Analysing a function near a point on its graph. Observation: Use the window of your graphing calculator to zoom in on a point on the graph of a function. What do you see?
Question: Is there a line that the graph ‘looks most like’ near a given point on the graph?
Not a definition: The tangent line to a graph at a point on the graph is the line that ‘looks most like the graph up close’. We can work this out geometrically for a circle:
Problem: Find the equation for the tangent line to the graph of y = x^2 at the point (2,4). Method: 1 Introduce a change of coordinates x = 2+u, y = 4+v 2 Get the new equation for y = x^2 in terms of u and v. 3 Note that when u and v are small you are close to the point (x,y)=(2,4) and u^2 and v^2 and u*v are all much smaller than u and v, so up close to (2,4) we can ignore these terms. What’s left is linear in u and v. 4 Change back to the (x,y) coordinate system using u = x-2, v = y-4 5 Get the equation for the tangent line to y = x^2 at (x,y)=(2,4).
Problem: Use the ‘change of coordinates’ method to recalculate the tangent line to x^2 + y^2 = 25 at (4,3).
Common #2 for Thursday: Find the equation of the tangent line To the graph of x^2+4x -27 -3y^2 + 30y = 0 at (-4,1)
Common #6 Problem: Find the tangent line to the graph of y = -3x + 4 at the point (-5,11) Solution: Before you solve this by the ‘change of coordinates’ method, what do you think the answer should be?

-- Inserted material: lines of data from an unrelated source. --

Lemma default_columns_seeded_once_witness :
  let b := BoardRef.mk 1 "Demo" in
  let w := mkWorld (mkDB [] [Board.mk 1 "Demo" 1] [] [] []) [] in
  let sw := TaskTableView_init b false w in
  query_count (λ c, BoardColumn.board_id c = BoardRef.id b)
    (board_columns (db w)) = 0
  ∧ list_columns sw.1 sw.2 = default_columns
  ∧ list_columns sw.1 sw.2 ≠ []
  ∧ seed_default_columns sw.1 sw.2 = sw.
Proof.
  intros b w sw. split; [reflexivity|].
  assert (Hl : list_columns sw.1 sw.2 = default_columns)
    by exact (proj1 default_columns_seeded_once b false w (λ _, eq_refl)).
  assert (Hne : list_columns sw.1 sw.2 ≠ [])
    by (rewrite Hl; discriminate).
  split; [exact Hl|]. split; [exact Hne|].
  exact (proj2 default_columns_seeded_once sw.1 sw.2 Hne).
Defined.

(** ** Deleting a board *)

Lemma NoDup_fmap_eq {A B} (f : A → B) (l : list A) x y :
  NoDup (f <$> l) → x ∈ l → y ∈ l → f x = f y → x = y.
Proof.
  induction l as [|a l IH]; intros Hnd Hx Hy Hf; [by apply elem_of_nil in Hx|].
  rewrite fmap_cons in Hnd. apply NoDup_cons in Hnd as [Hna Hnd].
  apply elem_of_cons in Hx as [->|Hx]; apply elem_of_cons in Hy as [->|Hy].
  - done.
  - exfalso. apply Hna. rewrite Hf. by apply list_elem_of_fmap_2.
  - exfalso. apply Hna. rewrite <- Hf. by apply list_elem_of_fmap_2.
  - by apply IH.
Qed.

Lemma foldl_delete_Task_parents (ts : list Task.t) (d : DB) :
  boards (foldl session_delete_Task d ts) = boards d
  ∧ board_columns (foldl session_delete_Task d ts) = board_columns d
  ∧ users (foldl session_delete_Task d ts) = users d.
Proof.
  revert d. induction ts as [|t ts IH]; intros d; [done|].
  simpl. destruct (IH (session_delete_Task d t)) as (-> & -> & ->). done.
Qed.

Lemma foldl_delete_Task_tasks (ts : list Task.t) (d : DB) (x : Task.t) :
  x ∈ tasks (foldl session_delete_Task d ts) ↔
  x ∈ tasks d ∧ ∀ t, t ∈ ts → Task.id x ≠ Task.id t.
Proof.
  revert d. induction ts as [|t ts IH]; intros d; simpl.
  - split; [intros Hx; split; [done|] | by intros [? _]].
    intros t Ht. by apply elem_of_nil in Ht.
  - rewrite IH. simpl. rewrite list_elem_of_filter. split.
    + intros [[Hne Hx] Hall]. split; [done|].
      intros t' [->|Ht']%elem_of_cons; [done | by apply Hall].
    + intros [Hx Hall]. split; [split; [|done]|].
      * apply Hall. by left.
      * intros t' Ht'. apply Hall. by right.
Qed.

Lemma foldl_delete_Task_cells (ts : list Task.t) (d : DB) (c : TaskCell.t) :
  c ∈ task_cells (foldl session_delete_Task d ts) ↔
  c ∈ task_cells d ∧ ∀ t, t ∈ ts → TaskCell.task_id c ≠ Task.id t.
Proof.
  revert d. induction ts as [|t ts IH]; intros d; simpl.
  - split; [intros Hx; split; [done|] | by intros [? _]].
    intros t Ht. by apply elem_of_nil in Ht.
  - rewrite IH. simpl. rewrite list_elem_of_filter. split.
    + intros [[Hne Hx] Hall]. split; [done|].
      intros t' [->|Ht']%elem_of_cons; [done | by apply Hall].
    + intros [Hx Hall]. split; [split; [|done]|].
      * apply Hall. by left.
      * intros t' Ht'. apply Hall. by right.
Qed.

(** The cascade itself is complete: in the database the delete commits,
    no column or task of the board, no cell of such a task, and no row
    of the board is found by its id. *)
Lemma session_delete_Board_no_orphans (d : DB) (b : Board.t) :
  primary_keys d →
  let d' := session_delete_Board d b in
  (∀ c, c ∈ board_columns d → BoardColumn.board_id c = Board.id b →
        query_first (λ x, BoardColumn.id x = BoardColumn.id c)
          (board_columns d') = None)
  ∧ (∀ t, t ∈ tasks d → Task.board_id t = Board.id b →
          query_first (λ x, Task.id x = Task.id t) (tasks d') = None)
  ∧ (∀ t c, t ∈ tasks d → Task.board_id t = Board.id b →
            c ∈ task_cells d → TaskCell.task_id c = Task.id t →
            query_first (λ x, TaskCell.id x = TaskCell.id c) (task_cells d')
            = None)
  ∧ query_first (λ x, Board.id x = Board.id b) (boards d') = None.
Proof.
  intros [Hcols Hcells] d'. subst d'. unfold session_delete_Board.
  cbn [boards board_columns tasks task_cells].
  set (ts := filter (λ t, Task.board_id t = Board.id b) (tasks d)).
  destruct (foldl_delete_Task_parents ts d) as (Hb & Hc & _).
  rewrite Hb, Hc. repeat split.
  - intros c Hin Hbid. apply query_first_None_all.
    intros x [Hxb Hx]%list_elem_of_filter Hid.
    apply Hxb. by rewrite (NoDup_fmap_eq _ _ x c Hcols Hx Hin Hid).
  - intros t Hin Hbid. apply query_first_None_all.
    intros x [_ Hall]%foldl_delete_Task_tasks Hid.
    apply (Hall t); [|done]. by apply list_elem_of_filter.
  - intros t c Ht Hbid Hin Htid.
    apply query_first_None_all.
    intros x [Hx Hall]%foldl_delete_Task_cells Hid.
    apply (Hall t); [by apply list_elem_of_filter|].
    by rewrite (NoDup_fmap_eq _ _ x c Hcells Hx Hin Hid).
  - apply query_first_None_all.
    by intros x [Hne _]%list_elem_of_filter.
Qed.

(** When the dashboard shows no board, the database after the handler
    is the one the cascade commits. *)
Lemma delete_board_commits_cascade d w (b : BoardRef.t) (db_board : Board.t) :
  BoardSidebar.is_guest (DashboardView.sidebar d) = false →
  DashboardView.current_board d = None →
  query_first (λ x, Board.id x = BoardRef.id b) (boards (db w))
  = Some db_board →
  db (delete_board d w b).2 = session_delete_Board (db w) db_board.
Proof.
  intros Hg Hc Hq. unfold delete_board. rewrite Hg, Hq.
  unfold refresh_board_view. simpl. by rewrite Hc.
Qed.

(** C6. A user with one board, Demo, selects it, adds a task and sets
    its Status cell, then deletes the board.  The cascade removes the
    board, its task and the cell.  The handler then calls [on_refresh];
    the dashboard still holds the deleted board as [current_board], so
    it builds a table view for it, and [_ensure_default_columns], which
    finds no column for board 1, seeds three again.  The database ends
    with no board and three columns of board 1, and the ids of the
    board's former columns are found. *)
Theorem delete_board_selected_reseeds :
  let demo := BoardRef.mk 1 "Demo" in
  let w0 := mkWorld (mkDB [User.mk 1 "alice" "a@x.com" "hash"] [] [] [] []) [] in
  let s1 := create_board (DashboardView_init (Some 1) false) w0 "Demo" in
  let s2 := select_board s1.1 s1.2 demo in
  let table := mkTaskTableView demo false [] [] ∅ 0 0 in
  let s3 := add_task table s2.2 in
  let s4 := update_cell s3.1 s3.2 1 1 "Done" in
  let s5 := delete_board s2.1 s4.2 demo in
  BoardView.table (DashboardView.board_view s2.1) = Some table
  ∧ BoardColumn.id <$> board_columns (db s4.2) = [1; 2; 3]
  ∧ BoardColumn.board_id <$> board_columns (db s4.2) = [1; 1; 1]
  ∧ Task.id <$> tasks (db s4.2) = [1]
  ∧ task_cells (db s4.2) = [TaskCell.mk 1 1 1 "Done"]
  ∧ boards (db s5.2) = []
  ∧ tasks (db s5.2) = []
  ∧ task_cells (db s5.2) = []
  ∧ DashboardView.current_board s5.1 = Some demo
  ∧ board_columns (db s5.2)
    = [BoardColumn.mk 1 1 "Status" "status" 0;
       BoardColumn.mk 2 1 "Notes" "text" 1;
       BoardColumn.mk 3 1 "Due Date" "date" 2]
  ∧ query_first (λ x, BoardColumn.id x = 1) (board_columns (db s5.2))
    = Some (BoardColumn.mk 1 1 "Status" "status" 0).
Proof. cbv zeta. repeat split; vm_compute; reflexivity. Qed.

(** C5.  The board of a first table view can have columns already.  A
    user creates the board Demo, selects it and deletes it: as above,
    the refresh seeds three columns for the deleted board 1 and leaves
    its table on display.  On that table the user deletes the column
    Due Date and adds a column Owner.  Then the user creates the board
    Next, which receives the id 1 again, and selects it.  This is the
    first table view built for Next; [_ensure_default_columns] counts
    three columns for board 1 and seeds nothing, and the view shows
    Status, Notes and Owner. *)
Theorem first_view_of_reused_board_id :
  let demo := BoardRef.mk 1 "Demo" in
  let next := BoardRef.mk 1 "Next" in
  let w0 := mkWorld (mkDB [User.mk 1 "alice" "a@x.com" "hash"] [] [] [] []) [] in
  let s1 := create_board (DashboardView_init (Some 1) false) w0 "Demo" in
  let s2 := select_board s1.1 s1.2 demo in
  let s3 := delete_board s2.1 s2.2 demo in
  let table := mkTaskTableView demo false [] [] ∅ 0 0 in
  let s4 := delete_column table s3.2 3 "Due Date" in
  let s5 := create_column s4.1 s4.2 "Owner" "text" in
  let s6 := create_board s3.1 s5.2 "Next" in
  let s7 := select_board s6.1 s6.2 next in
  BoardView.table (DashboardView.board_view s3.1) = Some table
  ∧ boards (db s3.2) = []
  ∧ boards (db s6.2) = [Board.mk 1 "Next" 1]
  ∧ query_count (λ c, BoardColumn.board_id c = 1) (board_columns (db s6.2))
    = 3
  ∧ BoardView.table (DashboardView.board_view s7.1)
    = Some (mkTaskTableView next false [] [] ∅ 0 0)
  ∧ list_columns (mkTaskTableView next false [] [] ∅ 0 0) s7.2
    = [("Status", "status", 0); ("Notes", "text", 1); ("Owner", "text", 2)]
  ∧ list_columns (mkTaskTableView next false [] [] ∅ 0 0) s7.2
    ≠ default_columns.
Proof. cbv zeta. repeat split; vm_compute; congruence. Qed.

The derivative of a function y = f(x) at a point (a,f(a)) on the graph of the function is the slope f ’(a) of the tangent line to the graph at (a,f(a)). So we can write the equation for the tangent line at (a,f(a)) in point slope form: y = f(a) + f ‘(a)(x-a) Problem: Find the derivative of f(x) = x^2 + 3x at x = a. Problem: Find the tangent line to the graph of f(x) = x^2 + 3x at (1,4).